2021 ISAKOS Biennial Congress Paper
No Association Between Intrauterine Contraceptive Devices and Musculoskeletal Hip Joint Pain
Nathan Varady, MD, MBA, Boston, MA UNITED STATES
Paul F Abraham, BS, Boston, Massachusetts UNITED STATES
Michael Peter Kucharik, BS, Boston, Massachusetts UNITED STATES
Christopher T Eberlin, BS, Boston, MA UNITED STATES
David Freccero, MD UNITED STATES
Eric L. Smith, MD
Scott Martin, MD, Boston, MA UNITED STATES
Department of Orthopaedic Surgery, Massachusetts General Hospital / Harvard Medical School, Boston, MA, UNITED STATES
FDA Status Not Applicable
In this study, we found no evidence that IUDs were associated with hip pain or surgery, which was in contrast to our hypothesis.
The purpose of this study was to investigate the association between IUD usage and hip pain and surgery. We hypothesized that patients with IUDs would have higher rates of hip pain and surgery compared to patients with contraceptive implants.
This was a retrospective cohort study of patients 18-44 years old using either IUDs or subdermal implants for contraception in a large commercial claims database (MarketScan) from 2012-2015. Contraceptive implants were chosen as the active comparator to IUDs given that they are another form of highly-effective, long-acting contraception that require a procedure to initiate. However, they are not local to the pelvic region (typically implanted in the arm), and therefore have no clear mechanism of causing hip pain. All patients had to =12 months of continuous enrollment both before and after contraceptive placement; patients with a history of hip pain or surgery were excluded. Baseline factors including age, region, year of insertion, and contraceptive history were collected. The primary outcome was new hip pain. Secondary outcomes included visiting an orthopaedic or sports medicine provider for a hip complaint, intraarticular hip injection, and arthroscopic hip surgery. Outcomes were analyzed with adjusted Cox-proportional hazard models. The date of contraceptive placement was considered the index date, and patients were then followed until the occurrence of each respective outcome, censoring on database drop out. Sensitivity analyses included additional censoring for contraceptive removal for non-musculoskeletal reasons, as well as comparing copper and hormonal IUDs.

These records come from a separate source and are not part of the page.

Lemma collect_keeps h0 T fuel pluginId defs map normalize w w' r :
  normalize = None ∨ normalize = Some (ConfigArray.normalizePluginRule require fuel) →
  cfg_inv h0 T (heap_of w) →
  ConfigArray.collect pluginId defs map normalize w = (w', r) →
  keeps h0 T w w'.
Proof.
  intros Hn I E. unfold ConfigArray.collect in E.
  destruct (truthy defs); [|inv_prim E; by apply keeps_refl].
  inv_bind E.
  2:{ unfold ConfigArray.entries in E. destruct defs; inv_prim E. }
  assert (w0 = w) as ->.
  { unfold ConfigArray.entries in E0. destruct defs; by inv_prim E0. }
  clear E0. revert E.
  apply (for_each_inv (λ w1, keeps h0 T w w1)); [|by apply keeps_refl].
  intros entry w1 w2 r1 K1 E1.
  eapply keeps_trans; [exact K1|]. destruct K1 as (I1 & _ & _).
  inv_bind E1.
  - eapply keeps_trans.
    + destruct Hn as [-> | ->]; [inv_prim E0; by apply keeps_refl|].
      by eapply normalizePluginRule_keeps.
    + assert (cfg_inv h0 T (heap_of w0)) as I0.
      { destruct Hn as [-> | ->]; [by inv_prim E0|].
        by eapply normalizePluginRule_keeps. }
      unfold ConfigArray.map_set in E1. destruct map; inv_prim E1;
        by apply keeps_maps.
  - destruct Hn as [-> | ->]; [inv_prim E1|].
    by eapply normalizePluginRule_keeps.
Qed.

Lemma eager_mergePlugins_ok fuel :
  plugins_ok (ConfigArray.mergePlugins require fuel).
Proof.
  intros h0 T source w w' r I E. unfold ConfigArray.mergePlugins in E.
  destruct source; try (inv_prim E; by apply keeps_refl).
  inv_bind E; [|inv_prim E; by apply keeps_refl]. inv_prim E0.
  revert E. apply (for_each_inv (λ w1, keeps h0 T w w1)); [|by apply keeps_refl].
  intros key w1 w2 r1 K1 E1.
  eapply keeps_trans; [exact K1|]. destruct K1 as (I1 & _ & _).
  clear I w. revert E1. generalize w1 I1. clear w1 I1. intros w I E.
  unfold ConfigArray.mergePlugin in E.
  inv_bind E; [|inv_prim E]. inv_prim E0.
  inv_bind E; [|inv_prim E]. inv_prim E0.
  destruct (is_undefined _); [|inv_prim E; by apply keeps_refl].
  inv_bind E; [apply get_prop_pure in E0 as ->|
               apply get_prop_pure in E as ->; by apply keeps_refl].
  destruct (truthy a); [inv_prim E; by apply keeps_refl|].
  inv_bind E; [|inv_prim E]. inv_prim E0.
  set (sv := heap_get (heap_of w) l key) in *.
  pose proof (keeps_set_plugin h0 T w key sv I) as K1.
  eapply keeps_trans; [exact K1|]. destruct K1 as (I1 & _ & _).
  revert E I1.
  generalize (with_heap (heap_set (length h0 + 3) key sv (heap_of w)) w).
  clearbody sv. clear I w. intros w E I.
  assert (∀ wa (k : string) (which : ConfigArray.member_map) normalize
            (rest : M unit) wb rb,
            normalize = None ∨
            normalize = Some (ConfigArray.normalizePluginRule require fuel) →
            cfg_inv h0 T (heap_of wa) →
            (let! definition := get_prop sv (KName "definition") in
             let! defs := get_prop definition (KName k) in
             ConfigArray.collect (key_to_string key) defs which normalize ;;
             rest) wa = (wb, rb) →
            keeps h0 T wa wb ∨
            ∃ wc, keeps h0 T wa wc ∧ rest wc = (wb, rb)) as Hstep.
  { intros wa k which normalize rest wb rb Hn I1 E1.
    inv_bind E1; [apply get_prop_pure in E0 as ->|
                  apply get_prop_pure in E1 as ->; left; by apply keeps_refl].
    inv_bind E1; [apply get_prop_pure in E0 as ->|
                  apply get_prop_pure in E1 as ->; left; by apply keeps_refl].
    inv_bind E1.
    - right. eexists. split; [|done]. by eapply collect_keeps.
    - left. by eapply collect_keeps. }
  eapply Hstep in E as [?|(w3 & K3 & E)]; [done| |by left|done].
  eapply keeps_trans; [exact K3|].
  eapply Hstep in E as [?|(w4 & K4 & E)]; [done| |by left|apply K3].
  eapply keeps_trans; [exact K4|].
  inv_bind E; [apply get_prop_pure in E0 as ->|
               apply get_prop_pure in E as ->; by apply keeps_refl; apply K4].
  inv_bind E; [apply get_prop_pure in E0 as ->|
               apply get_prop_pure in E as ->; by apply keeps_refl; apply K4].
  eapply collect_keeps; [by right|apply K4|done].
Qed.

End EagerPlugins.

(** ** createConfig *)

Lemma extends_refl h : extends h h.
Proof. by intros l _. Qed.

Lemma extends_length (h h' : heap) : extends h h' → length h ≤ length h'.
Proof.
  intros H. destruct (decide (length h = 0)) as [|Hne]; [lia|].
  assert (length h - 1 < length h) as Hlt by lia.
  specialize (H _ Hlt). apply lookup_lt_is_Some_2 in Hlt as [o Eo].
  rewrite Eo in H. apply lookup_lt_Some in H. lia.
Qed.

Lemma extends_trans h1 h2 h3 : extends h1 h2 → extends h2 h3 → extends h1 h3.
Proof.
  intros H12 H23 l Hl. rewrite H23, H12; [done..|].
  pose proof (extends_length _ _ H12). lia.
Qed.

Lemma fresh_config_extends h : extends h (fresh_config h).
Proof. intros l Hl. unfold fresh_config. by rewrite lookup_app_l. Qed.

(** What the merge loop guarantees when it starts right after the
    constructor. *)
Lemma merge_loop_fresh mergePlugins fuel instance indices w w' r :
  plugins_ok mergePlugins →
  merge_loop mergePlugins fuel instance (length (heap_of w) + 6) indices
    (with_heap (fresh_config (heap_of w)) w) = (w', r) →
  (∃ T, cfg_inv (heap_of w) T (heap_of w')) ∧ cache w' = cache w.
Proof.
  intros Hmp E.
  eapply (merge_loop_advances _ (heap_of w)) in E as (I & C & _); eauto.
  simpl. apply fresh_config_inv.
Qed.

Lemma lazy_createConfig_spec fuel instance indices w w' r :
  ConfigArrayLazy.createConfig fuel instance indices w = (w', r) →
  extends (heap_of w) (heap_of w') ∧ cache w' = cache w ∧
  ∀ c, r = Ret c →
       c = length (heap_of w) + 6 ∧ ∃ T, cfg_inv (heap_of w) T (heap_of w').
Proof.
  unfold ConfigArrayLazy.createConfig. intros E.
  unfold bind at 1 in E. rewrite new_ExtractedConfig_run in E.
  inv_bind E.
  - inv_prim E.
    apply merge_loop_fresh in E0 as ((T & I) & C); [|apply lazy_mergePlugins_ok].
    split; [exact (ci_frame _ _ _ I)|]. split; [done|]. intros c [= <-]. eauto.
  - apply merge_loop_fresh in E as ((T & I) & C); [|apply lazy_mergePlugins_ok].
    split; [exact (ci_frame _ _ _ I)|]. split; [done|]. intros c [=].
Qed.

Section EagerCreate.
Variable require : string → outcome value.
Variable validateConfigArrayElement :
  heap → ConfigArrayElement → (string → value) → (string → value) → option exn.

Lemma validate_pure element w w' r :
  ConfigArray.validate validateConfigArrayElement element w = (w', r) → w' = w.
Proof.
  unfold ConfigArray.validate. destruct (validateConfigArrayElement _ _ _ _);
    intros E; by inv_prim E.
Qed.

Lemma eager_createConfig_spec fuel instance indices w w' r :
  ConfigArray.createConfig require validateConfigArrayElement fuel instance
    indices w = (w', r) →
  extends (heap_of w) (heap_of w') ∧ cache w' = cache w ∧
  ∀ c, r = Ret c →
       c = length (heap_of w) + 6 ∧ ∃ T, cfg_inv (heap_of w) T (heap_of w').
Proof.
  unfold ConfigArray.createConfig. intros E.
  unfold bind at 1 in E. rewrite new_ExtractedConfig_run in E.
  inv_bind E.
  - apply merge_loop_fresh in E0 as ((T & I) & C);
      [|apply eager_mergePlugins_ok].
    assert (∀ w2 r2,
              for_each indices
                (λ index,
                   match instance !! index with
                   | Some element =>
                       ConfigArray.validate validateConfigArrayElement element
                   | None => throw TypeError
                   end) w0 = (w2, r2) → w2 = w0) as Hpure.
    { intros w2 r2. apply (for_each_inv (λ w3, w3 = w0)); [|done].
      intros index w3 w4 r4 -> E4.
      destruct (instance !! index); [by eapply validate_pure|by inv_prim E4]. }
    inv_bind E.
    + apply Hpure in E0 as ->. inv_prim E.
      split; [exact (ci_frame _ _ _ I)|]. split; [done|]. intros c [= <-]. eauto.
    + apply Hpure in E as ->.
      split; [exact (ci_frame _ _ _ I)|]. split; [done|]. intros c [=].
  - apply merge_loop_fresh in E as ((T & I) & C);
      [|apply eager_mergePlugins_ok].
    split; [exact (ci_frame _ _ _ I)|]. split; [done|]. intros c [=].
Qed.

End EagerCreate.

End MergeFacts.

(* ===================================================================== *)
(** * The key of the cache *)
(* ===================================================================== *)

Module KeyFacts.
Import Merge Props.

(** ** The cache key determines the index sequence *)

Lemma pretty_N_char_digit x : is_digit (pretty_N_char x).
Proof.
  unfold pretty_N_char, is_digit. repeat case_match; compute; eauto.
Qed.

Lemma pretty_N_go_digits x : ∀ s, all_digits s → all_digits (pretty_N_go x s).
Proof.
  induction (N.lt_wf_0 x) as [x _ IH]; intros s Hs.
  destruct (decide (x = 0)%N) as [->|Hne]; [by rewrite pretty_N_go_0|].
  rewrite pretty_N_go_step by lia. apply IH.
  - apply N.div_lt; lia.
  - split; [apply pretty_N_char_digit|done].
Qed.

Lemma pretty_N_go_nonempty x : ∀ s, s ≠ "" → pretty_N_go x s ≠ "".
Proof.
  induction (N.lt_wf_0 x) as [x _ IH]; intros s Hs.
  destruct (decide (x = 0)%N) as [->|Hne]; [by rewrite pretty_N_go_0|].
  rewrite pretty_N_go_step by lia. apply IH; [apply N.div_lt; lia|done].
Qed.

Lemma pretty_nat_digits (n : nat) : all_digits (pretty n).
Proof.
  unfold pretty, pretty_nat, pretty, pretty_N.
  case_decide; [split; [by eexists|done]|].
  by apply pretty_N_go_digits.
Qed.

Lemma pretty_nat_nonempty (n : nat) : pretty n ≠ "".
Proof.
  unfold pretty, pretty_nat, pretty, pretty_N. case_decide; [done|].
  rewrite pretty_N_go_step by lia. by apply pretty_N_go_nonempty.
Qed.

Lemma app_nil_l s : "" +:+ s = s.
Proof. done. Qed.

Lemma app_cons c s t : String c s +:+ t = String c (s +:+ t).
Proof. done. Qed.

(** Splitting at the first comma is unambiguous for strings of digits. *)
Lemma digits_comma_split a a' b b' :
  all_digits a → all_digits a' →
  a +:+ "," +:+ b = a' +:+ "," +:+ b' → a = a' ∧ b = b'.
Proof.
  revert a'. induction a as [|c a IH]; intros [|c' a'] Ha Ha' E;
    rewrite ?app_nil_l, ?app_cons in E.
  - by simplify_eq.
  - injection E as <- E. destruct Ha' as [[n Hn] _]. by compute in Hn.
  - injection E as -> E. destruct Ha as [[n Hn] _]. by compute in Hn.
  - injection E as -> E. destruct Ha as [_ Ha], Ha' as [_ Ha'].
    destruct (IH _ Ha Ha' E) as [-> ->]. done.
Qed.

Lemma digits_no_comma a b c : all_digits a → all_digits b → a ≠ b +:+ "," +:+ c.
Proof.
  revert b. induction a as [|x a IH]; intros [|y b] Ha Hb E;
    rewrite ?app_nil_l, ?app_cons in E; try done.
  - injection E as -> E. destruct Ha as [[n Hn] _]. by compute in Hn.
  - injection E as -> E. destruct Ha as [_ Ha], Hb as [_ Hb]. by eapply IH.
Qed.

Lemma cache_key_cons i indices :
  cache_key (i :: indices) =
    match indices with
    | [] => pretty i
    | _ => pretty i +:+ "," +:+ cache_key indices
    end.
Proof. by destruct indices. Qed.

Lemma cache_key_inj indices indices' :
  cache_key indices = cache_key indices' → indices = indices'.
Proof.
  revert indices'.
  induction indices as [|i indices IH]; intros [|i' indices'] E.
  - done.
  - exfalso. rewrite cache_key_cons in E. change (cache_key []) with "" in E.
    destruct indices'; [by eapply pretty_nat_nonempty|].
    pose proof (pretty_nat_nonempty i'). by destruct (pretty i').
  - exfalso. rewrite cache_key_cons in E. change (cache_key []) with "" in E.
    destruct indices; [by eapply pretty_nat_nonempty|].
    pose proof (pretty_nat_nonempty i). by destruct (pretty i).
  - rewrite !cache_key_cons in E.
    destruct indices as [|j indices], indices' as [|j' indices'].
    + by apply (inj pretty) in E as ->.
    + exfalso. eapply digits_no_comma; [..|exact E]; apply pretty_nat_digits.
    + exfalso. eapply digits_no_comma; [..|symmetry; exact E];
        apply pretty_nat_digits.
    + apply digits_comma_split in E as [Ei E]; [|apply pretty_nat_digits..].
      apply (inj pretty) in Ei as ->. f_equal. by apply IH.
Qed.

End KeyFacts.

(* ===================================================================== *)
(** * extractConfig, for any guard and any createConfig *)
(* ===================================================================== *)

Module ExtractFacts.
Import JS Eff Merge JSFacts MergeFacts KeyFacts Props.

We identified a total of 291,012 patients, 253,772 (87.2%) with IUDs and 37,240 (12.8%) with subdermal contraceptive implants. Implant patients were younger and more likely to live in the South and North Central United States, while IUD patients were common in the West. Additionally, implant became more common with time. Overall, 6108 (2.1%) patients experienced new hip pain in the follow-up period, 891 (0.3%) saw an orthopaedic surgeon or sports medicine specialist for that pain, 317 (0.1%) underwent intraarticular hip injection, and 91 (0.0%) underwent hip arthroscopy. In time-to-event analysis, IUDs (vs. implants) were not associated with increased risk of new hip pain diagnoses (hazard ratio [HR] 0.98, 95% CI 0.89-1.08, p=0.71). In contrast, both increasing age (p<0.001) and year (p=0.006) were associated with increased risk of new hip pain. Similar results were seen for the secondary outcomes, including risk of orthopaedic visits for hip complaints (HR 1.04, 95% CI 0.8-1.36, p=0.75), intraarticular injections of the hip (HR 1.03, 95% CI 0.64-1.66, p=0.89), and hip arthroscopy procedures (HR 1.13, 95% CI 0.54-2.35, p=0.74). Results held in all sensitivity analyses.
Discussion And Conclusion
Identifying and ruling out non-musculoskeletal causes of patients’ symptoms is critical to avoiding unnecessary orthopaedic surgery. While there are many gynecologic pathologies that can occasionally present with symptoms consistent with musculoskeletal hip pain, whether contraceptive IUDs are associated with this clinical presentation was unknown. In this study, we found no evidence that IUDs were associated with hip pain or surgery, which was in contrast to our hypothesis.